When I came here in 2004, executives of German car companies cried into their third beer at Schindler’s Tankstelle or Paulaner Bräuhaus in Beijing: “In eight years, they’ll throw us all out.” Seven years later, nobody is thrown out. More joint ventures are forged, lately with PSA and Fiat. The contract between Volkswagen and SAIC, signed in October 1984 in Beijing’s Great Hall of The People with Chinese Premier Zhao Ziyang and German Chancellor Helmut Kohl watching, was for 25 years. It did not come due until 2010. Nevertheless, in 2002, the two parties already had quietly extended the contract for another 20 years, which now lasts until 2030. Nobody is going anywhere.

Last week, when we reported about Volkswagen extending its 40 percent holdings in the joint venture with FAW (founded 1990) to 49 percent, China Daily was complaining that the foreigners are flexing their muscles. They cited Zeng Zhiling, director of JD Power Asia Pacific Forecasting who said that “Chinese automakers are still in the weaker position at their joint ventures.”

According to Chinese rules, you need to form a joint venture for car manufacturing. Two crucial areas of the business do not need a joint venture: Parts manufacturing and the selling of cars. If I would be crazy enough, I could buy 100 percent of a Chinese parts manufacturer or a Chinese car dealership tomorrow. Being a Wholly Foreign Owned Enterprise (WFOE), I can transfer money in, and most importantly out of China at will. Once Chinese taxes are paid, profits can be sent out of the country. I don’t have to share my IP with nobody.

Foreign carmakers have built their own parts in their own Chinese plants for a long time. The whole Delphi operation was GM’s 100 percent owned Chinese operation. Too bad that they lost most of Delphi in bankruptcy and had to sell the morsels to the Chinese.
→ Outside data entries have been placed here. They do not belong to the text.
Lemma recoverWalk_present_diverges lgr shardId msgHash pool msg :
  GetCrossShardMsgByHash lgr msgHash = Found msg →
  is_Some (shardMsgsOf pool shardId !! Pre msg) →
  ∀ fuel, recoverWalk fuel lgr shardId msgHash pool = OutOfFuel.
Proof.
  intros Hget Hin fuel. induction fuel as [|fuel IH]; [done|].
  simpl. by rewrite (recoverStep_present _ _ _ _ _ Hget Hin).
Qed.

Lemma recoverWalk_fuel_mono lgr shardId fuel :
  ∀ fuel' msgHash pool err pool',
    (fuel ≤ fuel')%nat →
    recoverWalk fuel lgr shardId msgHash pool = Returned err pool' →
    recoverWalk fuel' lgr shardId msgHash pool = Returned err pool'.
Proof.
  induction fuel as [|fuel IH]; intros fuel' msgHash pool err pool' Hle Hrun.
  - discriminate.
  - destruct fuel' as [|fuel']; [lia|]. simpl in *.
    destruct (recoverStep lgr shardId msgHash pool); [|done..].
    apply IH; [lia|done].
Qed.

Lemma recoverWalk_rootChain lgr shardId msgs :
  ∀ msgHash pool,
    rootChain lgr msgHash msgs →
    NoDup (Pre <$> msgs) →
    (∀ msg, msg ∈ msgs → shardMsgsOf pool shardId !! Pre msg = None) →
    ∃ pool',
      recoverWalk (S (length msgs)) lgr shardId msgHash pool = Returned None pool'
      ∧ (∀ key msg, shardMsgsOf pool' shardId !! key = Some msg ↔
           (msg ∈ msgs ∧ Pre msg = key) ∨ shardMsgsOf pool shardId !! key = Some msg)
      ∧ (∀ id, id ≠ shardId → shardMsgsOf pool' id = shardMsgsOf pool id)
      ∧ ShardInfo pool' = ShardInfo pool.
Proof.
  induction msgs as [|msg rest IH]; intros msgHash pool Hchain Hnodup Hfresh.
  - inversion Hchain as [h Hget|]; subst.
    exists pool. simpl. rewrite (recoverStep_not_found _ _ _ _ Hget).
    repeat split; try done.
    + intros Hkey. by right.
    + intros [[Hin _]|Hkey]; [|done]. by apply elem_of_nil in Hin.
  - inversion Hchain as [|h m r Hget Hrest]; subst.
    apply NoDup_cons in Hnodup as [Hnotin Hnodup].
    assert (Hmsg : shardMsgsOf pool shardId !! Pre msg = None).
    { apply Hfresh. by left. }
    set (pool1 := putMsg (ensureShard pool shardId) shardId (Pre msg) msg).
    destruct (IH (Root msg) pool1 Hrest Hnodup) as (pool' & Hrun & Hentries & Hothers & Hinfo).
    { intros msg' Hin'. unfold pool1. rewrite shardMsgsOf_putMsg.
      rewrite decide_True by done. rewrite shardMsgsOf_ensureShard.
      rewrite lookup_insert_ne.
      - apply Hfresh. by right.
      - intros Heq. apply Hnotin. rewrite Heq. by apply list_elem_of_fmap_2. }
    exists pool'. split; [|split; [|split]].
    + change (recoverWalk (S (length (msg :: rest))) lgr shardId msgHash pool)
        with (match recoverStep lgr shardId msgHash pool with
              | Continue msgHash' pool2 => recoverWalk (S (length rest)) lgr shardId msgHash' pool2
              | Break pool2 => Returned None pool2
              | Return err pool2 => Returned (Some err) pool2
              end).
      by rewrite (recoverStep_fresh _ _ _ _ _ Hget Hmsg).
    + intros key msg'. rewrite Hentries. unfold pool1.
      rewrite shardMsgsOf_putMsg, decide_True by done.
      rewrite shardMsgsOf_ensureShard. rewrite lookup_insert.
      case_decide as Hkey.
      * subst key. split.
        -- intros [[Hin' Hpre]|Heq].
           ++ exfalso. apply Hnotin. rewrite <- Hpre. by apply list_elem_of_fmap_2.
           ++ injection Heq as <-. left. split; [by left|done].
        -- intros [[Hin' Hpre]|Hold].
           ++ apply elem_of_cons in Hin' as [->|Hin'].
              ** by right.
              ** left. done.
           ++ congruence.
      * split.
        -- intros [[Hin' Hpre]|Hold]; [left|by right]. split; [by right|done].
        -- intros [[Hin' Hpre]|Hold]; [|by right].
           apply elem_of_cons in Hin' as [->|Hin']; [done|]. by left.
    + intros id Hid. rewrite (Hothers id Hid). unfold pool1.
      rewrite shardMsgsOf_putMsg, decide_False by done.
      apply shardMsgsOf_ensureShard.
    + rewrite Hinfo. unfold pool1. rewrite ShardInfo_putMsg. apply ShardInfo_ensureShard.
Qed.

Lemma initShards_fuel_mono lgr fuel fuel' shardIds :
  (fuel ≤ fuel')%nat →
  ∀ pool err pool',
    initShards fuel lgr shardIds pool = Returned err pool' →
    initShards fuel' lgr shardIds pool = Returned err pool'.
Proof.
  intros Hle. induction shardIds as [|shardId rest IH]; intros pool err pool' Hrun; [done|].
  simpl in *. destruct (GetCrossShardHashByShardID lgr shardId) as [msgHash| |]; [|done..].
  destruct (recoverWalk fuel lgr shardId msgHash _) as [werr pool2|] eqn:Hwalk; [|done].
  rewrite (recoverWalk_fuel_mono _ _ _ fuel' _ _ _ _ Hle Hwalk).
  destruct werr; [done|]. by apply IH.
Qed.

(** More fuel never changes what [InitShardInfo] returns: running out of
    fuel for every amount is the model's way of saying that the call does
    not return. *)
Lemma InitShardInfo_fuel_mono lgr fuel fuel' pool err pool' :
  (fuel ≤ fuel')%nat →
  InitShardInfo fuel lgr pool = Returned err pool' →
  InitShardInfo fuel' lgr pool = Returned err pool'.
Proof.
  intros Hle. unfold InitShardInfo.
  destruct (GetAllShardIDs lgr); [|done..]. by apply initShards_fuel_mono.
Qed.

(** C1 (as amended). The recovery walk of [InitShardInfo] goes forward
    along [CrossShardMsgRoot]: a message fetched at the current hash whose
    [PreCrossShardMsgHash] key is free is stored under that key and the
    current hash becomes its [CrossShardMsgRoot]; a not-found lookup ends
    the walk. When the keys of the messages linked from the persisted hash
    are distinct and free in the shard's map, the walk returns, and the
    entries of the shard are then exactly the former ones and the linked
    messages, under their [PreCrossShardMsgHash]; the other shards keep
    theirs, and the loop over the shard ids goes on with the next id. *)
Theorem InitShardInfo_walk_follows_MessageRoot
    fuel lgr shardId rest msgHash pool msgs :
  GetCrossShardHashByShardID lgr shardId = Found msgHash →
  rootChain lgr msgHash msgs →
  NoDup (Pre <$> msgs) →
  (∀ msg, msg ∈ msgs → shardMsgsOf pool shardId !! Pre msg = None) →
  (length msgs < fuel)%nat →
  (∀ msg rest', msgs = msg :: rest' →
     recoverStep lgr shardId msgHash pool =
       Continue (Root msg) (putMsg (ensureShard pool shardId) shardId (Pre msg) msg))
  ∧ (msgs = [] → recoverStep lgr shardId msgHash pool = Break pool)
  ∧ ∃ pool',
      initShards fuel lgr (shardId :: rest) pool = initShards fuel lgr rest pool'
      ∧ (∀ key msg, shardMsgsOf pool' shardId !! key = Some msg ↔
           (msg ∈ msgs ∧ Pre msg = key) ∨ shardMsgsOf pool shardId !! key = Some msg)
      ∧ (∀ id, id ≠ shardId → shardMsgsOf pool' id = shardMsgsOf pool id)
      ∧ ShardInfo pool' = <[shardId := true]> (ShardInfo pool).
Proof.
  intros Hhash Hchain Hnodup Hfresh Hfuel. split; [|split].
  - intros msg rest' ->. inversion Hchain as [|h m r Hget Hrest]; subst.
    apply recoverStep_fresh; [done|]. apply Hfresh. by left.
  - intros ->. inversion Hchain as [h Hget|]; subst.
    by apply recoverStep_not_found.
  - set (pool1 := set_ShardInfo pool (<[shardId := true]> (ShardInfo pool))).
    destruct (recoverWalk_rootChain lgr shardId msgs msgHash pool1 Hchain Hnodup)
      as (pool' & Hrun & Hentries & Hothers & Hinfo); [exact Hfresh|].
    exists pool'. split; [|split; [|split]]; try done.
    simpl. rewrite Hhash. fold pool1.
    by rewrite (recoverWalk_fuel_mono _ _ _ fuel _ _ _ _ Hfuel Hrun).
Qed.

End PoolTheory.

(** C2. Where the fetched message's key is already in the shard's map the
    walk of [InitShardInfo] does not stop: the [continue] re-enters the loop
    with the same hash and the same pool, so no amount of fuel lets
    [InitShardInfo] return. Shown on the pool and ledger left by ingesting
    one message, and on a fresh pool with a stored message whose
    [CrossShardMsgRoot] is its own key. *)
Theorem InitShardInfo_present_key_never_returns :
  (∀ fuel, InitShardInfo fuel Scenario.ingested1.2 Scenario.ingested1.1 = OutOfFuel)
  ∧ (∀ fuel, InitShardInfo fuel Scenario.loopLedger Scenario.pool0 = OutOfFuel).
Proof.
  split; intros fuel.
  - unfold InitShardInfo.
    replace (GetAllShardIDs Scenario.ingested1.2) with
      (Found (A := list ShardID) [Scenario.shardA]) by reflexivity.
    unfold initShards.
    replace (GetCrossShardHashByShardID Scenario.ingested1.2 Scenario.shardA)
      with (Found Scenario.H1) by reflexivity.
    rewrite (recoverWalk_present_diverges _ _ _ _ Scenario.msg1); [done|done|].
    by exists Scenario.msg1.
  - unfold InitShardInfo.
    replace (GetAllShardIDs Scenario.loopLedger) with
      (Found (A := list ShardID) [Scenario.shardA]) by reflexivity.
    unfold initShards.
    replace (GetCrossShardHashByShardID Scenario.loopLedger Scenario.shardA)
      with (Found Scenario.H1) by reflexivity.
    destruct fuel as [|fuel]; [done|].
    unfold recoverWalk; fold (recoverWalk (Payload := Scenario.payload)).
    rewrite (recoverStep_fresh _ _ _ _ Scenario.msgLoop); [|done|done].
    rewrite (recoverWalk_present_diverges _ _ _ _ Scenario.msgLoop); [done|done|].
    by exists Scenario.msgLoop.
Qed.

(** C6. A shard without a persisted hash ends the whole loop over the
    shard ids, not only its own turn: with the ids [shardB; shardA] and no
    hash for [shardB], [InitShardInfo] returns with [shardB] alone marked
    and nothing recovered for [shardA]; with the ids the other way round
    both are marked and [shardA]'s message is recovered. *)
Theorem InitShardInfo_missing_hash_ends_the_loop :
  (∀ fuel,
     InitShardInfo fuel Scenario.twoShardLedger Scenario.pool0 =
       Returned None (set_ShardInfo Scenario.pool0 {[Scenario.shardB := true]}))
  ∧ ShardInfo (set_ShardInfo Scenario.pool0 {[Scenario.shardB := true]}) !! Scenario.shardA = None
  ∧ InitShardInfo 2 Scenario.twoShardLedger' Scenario.pool0 =
      Returned None
        {| PoolShardID := 0;
           Shards := {[Scenario.shardA := {[Scenario.H1 := Scenario.msg1]}]};
           MaxBlockCap := 100;
           ShardInfo := <[Scenario.shardB := true]> {[Scenario.shardA := true]} |}.
Proof. split; [|split]; reflexivity. Qed.

(** C1, on the ledger left by ingesting two linked messages. *)
Lemma InitShardInfo_walk_follows_MessageRoot_witness :
  rootChain Scenario.ingested2.2 Scenario.H1 [Scenario.msg1; Scenario.msg2]
  ∧ ∃ pool',
      initShards 3 Scenario.ingested2.2 [Scenario.shardA] Scenario.pool0 = Returned None pool'
      ∧ shardMsgsOf pool' Scenario.shardA !! Scenario.H2 = Some Scenario.msg2.
Proof.
  assert (Hchain : rootChain Scenario.ingested2.2 Scenario.H1 [Scenario.msg1; Scenario.msg2]).
  { apply rootChain_next; [reflexivity|].
    apply rootChain_next; [reflexivity|].
    apply rootChain_end. reflexivity. }
  split; [exact Hchain|].
  destruct (InitShardInfo_walk_follows_MessageRoot 3 Scenario.ingested2.2 Scenario.shardA []
              Scenario.H1 Scenario.pool0 [Scenario.msg1; Scenario.msg2])
    as (_ & _ & pool' & Hrun & Hentries & _).
  - reflexivity.
  - exact Hchain.
  - apply NoDup_cons. split; [|apply NoDup_singleton].
    intros Hin. apply list_elem_of_singleton in Hin. discriminate.
  - intros msg _. reflexivity.
  - simpl. lia.
  - exists pool'. split; [exact Hrun|].
    apply Hentries. left. split; [|reflexivity]. right. left.
Defined.

(** C1 as worded fails: on the ledger left by ingesting [msg1] and [msg2]
    the step taken at [H1] moves on to [CrossShardMsgRoot msg1 = H2], not
    to [PreCrossShardMsgHash msg1 = H1], and [InitShardInfo] rebuilds both
    entries, where a walk along [PreCrossShardMsgHash] reaches one. *)
Lemma InitShardInfo_walk_not_along_PreviousMessageHash :
  recoverStep Scenario.ingested2.2 Scenario.shardA Scenario.H1 Scenario.pool0 =
    Continue Scenario.H2
      (putMsg (ensureShard Scenario.pool0 Scenario.shardA) Scenario.shardA
         Scenario.H1 Scenario.msg1)
  ∧ Pre Scenario.msg1 ≠ Scenario.H2
  ∧ InitShardInfo 3 Scenario.ingested2.2 Scenario.pool0 =
      Returned None Scenario.recoveredPool
  ∧ specRecoverWalk 3 Scenario.ingested2.2 Scenario.shardA Scenario.H1 Scenario.pool0 =
      Returned None Scenario.specRecoveredPool
  ∧ shardMsgsOf Scenario.recoveredPool Scenario.shardA ≠
      shardMsgsOf Scenario.specRecoveredPool Scenario.shardA.
Proof.
  split; [reflexivity|]. split; [discriminate|].
  split; [reflexivity|]. split; [reflexivity|].
  intros Heq.
  assert (Hlk : shardMsgsOf Scenario.recoveredPool Scenario.shardA !! Scenario.H2
                = shardMsgsOf Scenario.specRecoveredPool Scenario.shardA !! Scenario.H2)
    by (by rewrite Heq).
  discriminate Hlk.
Qed.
Ford’s Visteon is doing great in China, France’s Valeo is doing great in China, Toyota’s Denso is doing great in China. Many foreign car companies operate 100 percent owned parts makers in China and sell the parts to their own JVs.

Now, foreign carmakers are tightening the grip on the other side of the Chinese car business: Car wholesale and retail.

According to China Daily, “FAW-VW Automobile Co plans to establish its own logistic and sales networks, a key indicator of a potential takeover. The company has already started to reassess contracts with secondary dealers in more than 30 cities.”

The paper heard that “Mercedes-Benz’s Beijing unit and Mercedes-Benz China are also rumored to have started a restructuring of their sales channels. Industry insiders believe that Daimler AG has played a key role in the process.”

Daimler has always been big on controlling the retail channel. Volkswagen has been quietly buying up its wholesalers in many key markets and owns several large dealer groups in Europe. When Volkswagen bought Porsche Holding in Salzburg, they bought one of the largest car dealer groups in Europe. The PHS network covers all of Europe and reaches all the way to China. Last year, PHS alone moved 565,000 vehicles worth €12.78 billion. That’s more than what Russia’s Avotovaz or China’s BYD produced last year.

Carmakers always feared the purchasing power of large dealer chains. Before they get too big and too powerful, automakers rather sell their own cars and control the value chain from making parts to the final crusher. Most of the money is not made making and selling cars, but financing them, insuring them, fixing them, providing parts for them, servicing them, reselling them as used cars. In Europe, China, and many other countries, no law is keeping automakers from entering that field. The foreigners have always controlled the technology. Once they control the parts supply and the retail end, assembling the cars turns into a technicality.

Bertel Schmitt
Bertel Schmitt

Bertel Schmitt comes back to journalism after taking a 35 year break in advertising and marketing. He ran and owned advertising agencies in Duesseldorf, Germany, and New York City. Volkswagen A.G. was Bertel's most important corporate account. Schmitt's advertising and marketing career touched many corners of the industry with a special focus on automotive products and services. Since 2004, he lives in Japan and China with his wife <a href="http://www.tomokoandbertel.com"> Tomoko </a>. Bertel Schmitt is a founding board member of the <a href="http://www.offshoresuperseries.com"> Offshore Super Series </a>, an American offshore powerboat racing organization. He is co-owner of the racing team Typhoon.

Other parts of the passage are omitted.